Après avoir participé au Sommet de la Communauté politique européenne et au Dialogue de Yerevan, des journalistes turcs se sont rendus à Gumri, la deuxième ville d’Arménie. Ils ont visité la zone ferroviaire Gumri-Kars, étudié les perspectives de reprise du trafic et discuté de l’importance de l’ouverture d’un poste-frontière, rapporte ermenihaber.am.
À la frontière arméno-turque, ils ont rencontré Levon Barseghyan, président de l’Association des journalistes de Gumri, « Asparez », et ont évoqué l’importance de l’ouverture de la frontière. Levon Barseghyan a souligné que la gare d’Akhurik fait partie du réseau ferroviaire datant de la Guerre froide et qu’elle constitue le dernier point de passage entre l’Arménie et la Turquie, puis vers l’Europe. Selon lui, elle pourrait s’intégrer au Corridor central entre l’Asie et l’Europe.
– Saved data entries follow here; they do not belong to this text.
(** * A comparator-driven binary tree: [BtreeNode<T>] and [Btree<T>]

    Shallow embedding of the header [BTree.hpp] (namespace [btree]).

    - A [std::unique_ptr<BtreeNode<T>>] is an exclusively owned, nullable
      pointer: it is modelled as [option BtreeNode] ([None] is [nullptr]).
      Ownership is exclusive, so there is neither sharing nor a cycle and
      a node with its descendants is a finite term.
    - A method that mutates [*this] is a function from the old state of
      the object to its new state; a method that also returns a value
      returns the pair of both.
    - [T]'s [operator==] is the parameter [eqb]; the comparator
      ([std::function<bool(const T&, const T&)>]) is a function to [bool].
    - Dereferencing a null [unique_ptr] is undefined behaviour: it is the
      outcome [NullDeref]. *)

From Stdlib Require Import Bool List ZArith Lia PeanoNat Permutation.
From Stdlib Require PrimFloat.
Import ListNotations.

(** Outcome of a call that may dereference a null pointer. *)
Inductive Outcome (A : Type) : Type :=
| Ok (a : A)
| NullDeref.
Arguments Ok {A} a.
Arguments NullDeref {A}.

(** ** [operator==] *)
Section Equality.
Context {T : Type}.
Variable eqb : T -> T -> bool.

(** The laws of [operator==] that some of the properties rely on. *)
Definition eqb_reflexive : Prop := forall x, eqb x x = true.
Definition eqb_symmetric : Prop := forall x y, eqb x y = true -> eqb y x = true.

End Equality.

(** ** [class BtreeNode<T>] *)
Module Node.
Section Defs.
Context {T : Type}.
(** [operator==] of [T]. *)
Variable eqb : T -> T -> bool.

(** [BtreeCmp<T>]: [cmp toInsert cNode]. *)
Definition BtreeCmp : Type := T -> T -> bool.

(** The four data members, in declaration order. The induction principle
    that reaches through the child pointers is [BtreeNode_ind'] below. *)
#[local] Unset Elimination Schemes.
Inductive BtreeNode : Type :=
  mkNode { _left : option BtreeNode;
           _right : option BtreeNode;
           _value : T;
           _visited : bool }.
#[local] Set Elimination Schemes.

(** [BtreeValue<T>]. *)
Definition BtreeValue : Type := option BtreeNode.

(** Both constructors: children null, [_visited = false]. *)
Definition new (value : T) : BtreeNode := mkNode None None value false.

(** [makeNode]: a freshly allocated node owned by the returned pointer. *)
Definition makeNode (value : T) : BtreeValue := Some (new value).

Definition get (this : BtreeNode) : T := _value this.
Definition left (this : BtreeNode) : BtreeValue := _left this.
Definition right (this : BtreeNode) : BtreeValue := _right this.
Definition isVisited (this : BtreeNode) : bool := _visited this.

(** [void insert(T&, const BtreeCmp<T>&, const bool&)]; the overload
    taking [T&&] has the same body. Returns the new state of [*this]. *)
Fixpoint insert (value : T) (cmp : BtreeCmp) (allow_duplicates : bool)
         (this : BtreeNode) {struct this} : BtreeNode :=
  match this with
  | mkNode l r v vis =>
      if negb allow_duplicates && eqb value v then this
      else if cmp value v then
        match l with
        | Some ln => mkNode (Some (insert value cmp allow_duplicates ln)) r v vis
        | None => mkNode (makeNode value) r v vis
        end
      else
        match r with
        | Some rn => mkNode l (Some (insert value cmp allow_duplicates rn)) v vis
        | None => mkNode l (makeNode value) v vis
        end
  end.

(** [BtreeSearchResult<T> search(const T&, const BtreeCmp<T>&)], the
    overload that is not [const]: the result and the new state of
    [*this]. The result stands for the reference to the [_value] found. *)
Fixpoint search (value : T) (cmp : BtreeCmp) (this : BtreeNode)
         {struct this} : option T * BtreeNode :=
  match this with
  | mkNode l r v vis =>
      if eqb v value then (Some v, this)
      else if cmp value v then
        match l with
        | Some ln =>
            let (res, ln') := search value cmp ln in
            (res, mkNode (Some ln') r v vis)
        | None => (None, this)
        end
      else
        match r with
        | Some rn =>
            let (res, rn') := search value cmp rn in
            (res, mkNode l (Some rn') v vis)
        | None => (None, this)
        end
  end.

(** [BtreeSearchResultConst<T> search(...) const]: [*this] is read only. *)
Fixpoint search_const (value : T) (cmp : BtreeCmp) (this : BtreeNode)
         {struct this} : option T :=
  match this with
  | mkNode l r v vis =>
      if eqb v value then Some v
      else if cmp value v then
        match l with
        | Some ln => search_const value cmp ln
        | None => None
        end
      else
        match r with
        | Some rn => search_const value cmp rn
        | None => None
        end
  end.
Il a également rappelé que cette route avait été opérationnelle durant l’ère soviétique et était restée ouverte pendant un an, en 1992-1993. Selon lui, la réouverture de la frontière pourrait avoir un impact significatif sur le développement du commerce et des relations entre les deux pays. Levon Barseghyan a ajouté que cela profiterait non seulement à la Turquie et à l’Arménie, mais aussi aux pays voisins.